Sounds like co-distribution is perfectly legal
Posted Nov 10, 2005 15:39 UTC (Thu) by
hazelsct (subscriber, #3659)
In reply to:
This is NOT about interfaces! by khim
Parent article:
Debian and Nexenta collide
Now back to Nexenta, CDDL and GPL. As we've seen from sample above it does not matter of libraries are using the same interface - if they are published as single product (and Nexenta presumably wants to do exactly this) then licenses must be compatible. In fact this was reason for GPLv2 ! Note this part of it: In addition, mere aggregation of another work not based on the Program with the Program (or with a work based on the Program) on a volume of a storage or distribution medium does not bring the other work under the scope of this License. Why such exception was ever needed ? Easy: without this exception SUSE (with GPLed bash and proprietary Macromedia Flash) will be illegal! GPLv1 had no such provisions and this was a problem GPLv2 solved. May be GPLv3 will solve this problem, may be not - but right now Nexenta is in quite real trouble.
But aren't you disproving your own point here? Since the GPL expressly allows distributing non-GPL software in the same product, it would seem to allow distribution of GPL software with CDDL libc.
Furthermore, Sun and other proprietary unices have been distributing GPL gcc with proprietary libc implementations for literally decades without infringing, or at least without infringement suits. Why the sudden storm in a teacup over distribution with free software?
(Incidentally, this is not the same as the old KDE/Qt flap, which was about distributing GPL apps linked against non-free non-system libraries with non-standard interfaces, and nearly sank the original Corel Linux distribution -- or at least its apt/KDE software installation tool.)

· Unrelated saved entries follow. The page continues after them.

(* ===== verification/WaitingList.v ===== *)
(** * Dynamic arrays and the client's waiting list (src/sup/array.inc, src/ipc/client/waiting-list.c)

    An array is one block, a header with its length and capacity followed by the elements; the
    pointer to it moves when it grows. The waiting list is the array of the requests a client has
    sent: which sequence number the answer will carry, and which task waits for it. *)

From S2P Require Import Prelude Errors Types Views.
From stdpp Require Import list.

#[local] Open Scope Z_scope.

Section array.
Context {V : Type}.

(** [sizeof] of an element, and which blocks can be allocated. *)
Variable value_size : Z.
Variable alloc_ok : Z -> bool.

Definition ARRAY_BASE_CAP : Z := 128.
Definition ARRAY_HEADER : Z := 16.

(** [len] is the length of [ar_data]; the cells after it are not initialised. *)
Record array : Type := mk_array { ar_cap : Z; ar_data : list V }.

(** The pointer to an array: NULL, an array, or memory that was freed and is still pointed to. *)
Inductive array_ptr : Type :=
  | NoArray
  | AnArray (list : array)
  | FreedArray.

(** Reading the array behind a pointer that is not NULL. *)
Definition array_at (ptr : array_ptr) : res (option array) :=
  match ptr with NoArray => Ok None | AnArray list => Ok (Some list) | FreedArray => Fault UseAfterFree end.

Definition array_grow_if_needed (ptr : array_ptr) : res (bool * array_ptr) :=
  let! list := array_at ptr in
  let len := match list with Some a => zlen (ar_data a) | None => 0 end in
  let old_cap := match list with Some a => ar_cap a | None => 0 end in
  if len <? old_cap then Ok (true, ptr) else
  let new_cap := if negb (old_cap =? 0) then u64 (old_cap * 3) / 2 else ARRAY_BASE_CAP in
  if new_cap <? old_cap then Ok (false, ptr) else
  if alloc_ok (u64 (ARRAY_HEADER + new_cap * value_size))
  then Ok (true, AnArray (mk_array new_cap (match list with Some a => ar_data a | None => [] end)))
  else
    (* free( *list_ptr): the pointer itself is not reset *)
    Ok (false, match ptr with AnArray _ => FreedArray | _ => NoArray end).

(** The location of the new element is its index. *)
Definition array_append (ptr : array_ptr) (value : V) : res (option nat * array_ptr) :=
  let! (ok, ptr') := array_grow_if_needed ptr in
  if negb ok then Ok (None, ptr') else
  let! list := array_at ptr' in
  match list with
  | None => Fault NullDeref
  | Some a =>
      let! _ := (if zlen (ar_data a) <? ar_cap a then Ok tt else Fault OutOfBounds) in
      Ok (Some (length (ar_data a)), AnArray (mk_array (ar_cap a) (ar_data a ++ [value])))
  end.

(** The elements from [begin] to [end]: none when the pointer is NULL. *)
Definition array_elements (ptr : array_ptr) : res (list V) :=
  let! list := array_at ptr in Ok (match list with Some a => ar_data a | None => [] end).

Definition array_clear (ptr : array_ptr) : res array_ptr :=
  let! list := array_at ptr in Ok (match list with Some a => AnArray (mk_array (ar_cap a) []) | None => ptr end).

Definition array_delete (ptr : array_ptr) : res array_ptr :=
  let! list := array_at ptr in Ok (match list with Some _ => FreedArray | None => ptr end).

Definition array_erase_at (ptr : array_ptr) (entry : nat) : res (V * array_ptr) :=
  let! list := array_at ptr in
  match list with
  | None => Fault AssertFailed
  | Some a =>
      match ar_data a !! entry with
      | None => Fault AssertFailed
      | Some value => Ok (value, AnArray (mk_array (ar_cap a) (take entry (ar_data a) ++ drop (S entry) (ar_data a))))
      end
  end.

(** [erase] takes a pointer to an element: its index. *)
Definition array_erase (ptr : array_ptr) (value : nat) : res (V * array_ptr) :=
  let! list := array_at ptr in
  match list with
  | None => Fault AssertFailed
  | Some a => let! _ := oassert (bool_decide (value < length (ar_data a))%nat) in array_erase_at ptr value
  end.

(** ** Well-formed arrays *)

Definition array_ok (ptr : array_ptr) : Prop :=
  match ptr with
  | NoArray => True
  | AnArray a => zlen (ar_data a) <= ar_cap a /\ ARRAY_BASE_CAP <= ar_cap a < 2 ^ 64
  | FreedArray => False
  end.

Definition array_values (ptr : array_ptr) : list V := match ptr with AnArray a => ar_data a | _ => [] end.

Lemma array_elements_ok ptr : array_ok ptr -> array_elements ptr = Ok (array_values ptr).
Proof. by destruct ptr. Qed.

(** Appending: the element is last; or the array is as large as it can be; or there is no memory,
    and the array is gone. *)
Lemma append_ok ptr value :
  array_ok ptr ->
  (exists ptr', array_append ptr value = Ok (Some (length (array_values ptr)), ptr') /\ array_ok ptr' /\
     array_values ptr' = array_values ptr ++ [value]) \/
  (2 ^ 62 <= zlen (array_values ptr) /\ array_append ptr value = Ok (None, ptr)) \/
  ((exists n, alloc_ok n = false) /\
   array_append ptr value = Ok (None, match ptr with AnArray _ => FreedArray | _ => NoArray end)).
Proof.
  intros Hok. unfold array_append, array_grow_if_needed. destruct ptr as [|a|]; [| |done]; cbn [array_at obind array_values] in *.
  - change (0 <? 0) with false. cbn -[Z.ltb]. change (ARRAY_BASE_CAP <? 0) with false. destruct (alloc_ok _) eqn:Ea; [left|right; right; eauto].
    cbn. eexists. split; [done|]. split; [|done]. by vm_compute.
  - destruct Hok as [Hle Hcap]. unfold ARRAY_BASE_CAP in *. pose proof (zlen_nonneg (ar_data a)).
    destruct (Z.ltb_spec (zlen (ar_data a)) (ar_cap a)) as [Hroom|Hfull].
    + cbn. destruct (Z.ltb_spec (zlen (ar_data a)) (ar_cap a)); [|lia]. left. cbn. eexists. split; [done|]. split; [|done].
      cbn. rewrite zlen_app. change (zlen [value]) with 1. unfold ARRAY_BASE_CAP. lia.
    + destruct (Z.eqb_spec (ar_cap a) 0); [lia|]. cbn [negb]. set (nc := u64 (ar_cap a * 3) / 2).
      destruct (Z.ltb_spec nc (ar_cap a)) as [Hlt|Hge].
      { right; left. split; [|done]. unfold nc, u64, wrap in Hlt. Z.to_euclidean_division_equations; nia. }
      assert (ar_cap a < nc < 2 ^ 64) as Hn by (unfold nc, u64, wrap in *; Z.to_euclidean_division_equations; nia).
      destruct (alloc_ok _) eqn:Ea; [left|right; right; eauto]. cbn.
      destruct (Z.ltb_spec (zlen (ar_data a)) nc); [|lia]. cbn. eexists. split; [done|]. split; [|done].
      cbn. rewrite zlen_app. change (zlen [value]) with 1. unfold ARRAY_BASE_CAP. lia.
Qed.

Lemma erase_ok ptr i v :
  array_ok ptr -> array_values ptr !! i = Some v ->
  exists ptr', array_erase ptr i = Ok (v, ptr') /\ array_ok ptr' /\ ptr' <> NoArray /\ array_values ptr' = take i (array_values ptr) ++ drop (S i) (array_values ptr).
Proof.
  intros Hok Hi. destruct ptr as [|a|]; [done| |done]. cbn [array_values] in *. unfold array_erase, array_erase_at. cbn [array_at obind].
  rewrite bool_decide_true by (by eapply lookup_lt_Some). cbn [oassert obind]. rewrite Hi. eexists. split; [done|]. split; [|split; [|done]]; [|discriminate].
  destruct Hok as [Hle Hcap]. cbn. unfold zlen in *. rewrite length_app, length_take, length_drop. lia.
Qed.

End array.

Arguments array : clear implicits.
Arguments array_ptr : clear implicits.

(** ** The waiting list *)

Record dicey_waiting_task : Type := mk_waiting { packet_seq : Z; waiting_id : Z }.

#[export] Instance dicey_waiting_task_eq_dec : EqDecision dicey_waiting_task.
Proof. solve_decision. Defined.

Definition WAITING_TASK_SIZE : Z := 16.

Abbreviation dicey_waiting_list := (array dicey_waiting_task).
Abbreviation waiting_ptr := (array_ptr dicey_waiting_task).

Definition dicey_waiting_list_append (alloc_ok : Z -> bool) (ptr : waiting_ptr) (task : dicey_waiting_task)
    : res (option nat * waiting_ptr) :=
  array_append WAITING_TASK_SIZE alloc_ok ptr task.

(** The loop over the elements: the index of the first one that satisfies the test. *)
Fixpoint search (test : dicey_waiting_task -> bool) (l : list dicey_waiting_task) (i : nat) : option nat :=
  match l with
  | [] => None
  | t :: l' => if test t then Some i else search test l' (S i)
  end.

(** The task that waited for the sequence number, if any. *)
Definition dicey_waiting_list_remove_seq (ptr : waiting_ptr) (seq : Z) : res (option Z * waiting_ptr) :=
  let! _ := oassert (match ptr with NoArray => false | _ => true end) in
  let! l := array_elements ptr in
  match search (fun t => packet_seq t =? seq) l 0 with
  | Some i => let! (t, ptr') := array_erase ptr i in Ok (Some (waiting_id t), ptr')
  | None => Ok (None, ptr)
  end.

(** The sequence number the task waited for, if any. *)
Definition dicey_waiting_list_remove_task (ptr : waiting_ptr) (task_id : Z) : res (option Z * waiting_ptr) :=
  match ptr with
  | NoArray => Ok (None, ptr)
  | _ =>
      let! l := array_elements ptr in
      match search (fun t => waiting_id t =? task_id) l 0 with
      | Some i => let! (t, ptr') := array_erase ptr i in Ok (Some (packet_seq t), ptr')
      | None => Ok (None, ptr)
      end
  end.

Definition dicey_waiting_list_clear (ptr : waiting_ptr) : res waiting_ptr := array_clear ptr.

(** ** Lemmas *)

Lemma search_spec test l : forall k,
  match search test l k with
  | Some i => exists b t a, l = b ++ t :: a /\ i = (k + length b)%nat /\ test t = true /\ Forall (fun x => test x = false) b
  | None => Forall (fun x => test x = false) l
  end.
Proof.
  induction l as [|x l IH]; intros k; cbn; [constructor|]. destruct (test x) eqn:E.
  - exists [], x, l. split_and!; [done|cbn; lia|done|constructor].
  - specialize (IH (S k)). destruct (search test l (S k)) as [i|]; [|by constructor].
    destruct IH as (b & t & a & -> & -> & Ht & Hb). exists (x :: b), t, a. split_and!; [done|cbn; lia|done|by constructor].
Qed.

(** The first element that satisfies a test, and its removal. *)
Lemma search_erase test ptr :
  array_ok ptr ->
  (exists i b t a ptr', search test (array_values ptr) 0 = Some i /\ array_erase ptr i = Ok (t, ptr') /\ array_values ptr = b ++ t :: a /\
     test t = true /\ Forall (fun x => test x = false) b /\ array_ok ptr' /\ ptr' <> NoArray /\ array_values ptr' = b ++ a) \/
  (search test (array_values ptr) 0 = None /\ Forall (fun x => test x = false) (array_values ptr)).
Proof.
  intros Hok. pose proof (search_spec test (array_values ptr) 0) as H. destruct (search test (array_values ptr) 0) as [i|] eqn:Ei; [left|by right].
  destruct H as (b & t & a & Hl & -> & Ht & Hb). cbn in *.
  destruct (erase_ok ptr (length b) t Hok) as (ptr' & He & Hok' & Hne' & Hl'); [by rewrite Hl, list_lookup_middle|].
  exists (length b), b, t, a, ptr'. split_and!; try done. rewrite Hl', Hl, take_app_length, drop_app_ge by lia.
  by replace (S (length b) - length b)%nat with 1%nat by lia.
Qed.

Lemma remove_seq_lemma ptr seq :
  array_ok ptr -> ptr <> NoArray ->
  (exists b t a ptr', dicey_waiting_list_remove_seq ptr seq = Ok (Some (waiting_id t), ptr') /\ array_values ptr = b ++ t :: a /\
     packet_seq t = seq /\ (seq ∉ packet_seq <$> b) /\ array_ok ptr' /\ ptr' <> NoArray /\ array_values ptr' = b ++ a) \/
  (dicey_waiting_list_remove_seq ptr seq = Ok (None, ptr) /\ (seq ∉ packet_seq <$> array_values ptr)).
Proof.
  intros Hok Hne. unfold dicey_waiting_list_remove_seq. rewrite array_elements_ok by done. destruct ptr as [|l|]; [done| |done].
  cbn [oassert obind].
  assert (forall b, Forall (fun t => (packet_seq t =? seq) = false) b -> seq ∉ (packet_seq <$> b)) as Hn.
  { intros b Hb (x & -> & Hx)%list_elem_of_fmap. rewrite Forall_forall in Hb. apply Hb in Hx. by rewrite Z.eqb_refl in Hx. }
  destruct (search_erase (fun t => packet_seq t =? seq) (AnArray l) Hok) as [(i & b & t & a & ptr' & -> & -> & Hl & Ht & Hb & Hok' & Hne' & Hl')|[-> Hall]]; [left|right].
  - exists b, t, a, ptr'. cbn [obind]. apply Z.eqb_eq in Ht. split_and!; auto.
  - auto.
Qed.

Lemma remove_task_lemma ptr id :
  array_ok ptr ->
  (exists b t a ptr', dicey_waiting_list_remove_task ptr id = Ok (Some (packet_seq t), ptr') /\ array_values ptr = b ++ t :: a /\
     waiting_id t = id /\ array_ok ptr' /\ (ptr <> NoArray -> ptr' <> NoArray) /\ array_values ptr' = b ++ a) \/
  (dicey_waiting_list_remove_task ptr id = Ok (None, ptr) /\ id ∉ (waiting_id <$> array_values ptr)).
Proof.
  intros Hok. unfold dicey_waiting_list_remove_task. rewrite array_elements_ok by done. destruct ptr as [|l|]; [right|cbn [obind]|done].
  { split; [done|]. apply not_elem_of_nil. }
  destruct (search_erase (fun t => waiting_id t =? id) (AnArray l) Hok) as [(i & b & t & a & ptr' & -> & He & Hl & Ht & Hb & Hok' & Hne' & Hl')|[-> Hall]]; [left|right].
  - exists b, t, a, ptr'. rewrite He. cbn [obind]. apply Z.eqb_eq in Ht. split_and!; auto.
  - split; [done|]. intros (x & -> & Hx)%list_elem_of_fmap. rewrite Forall_forall in Hall. apply Hall in Hx. by rewrite Z.eqb_refl in Hx.
Qed.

As a Debian developer myself, I have to agree with paulj that the complaint of these DDs is a counterproductive restriction on free software, let alone childish infighting between free software camps which will more than likely damage the reputation of the Debian project and the community as a whole. To one day say, "SCO is wrong, interfaces are not copyrightable", and the next day turn around and say, "You'd better not link my free software to your free system software with a standard interface!" is truly pathetic.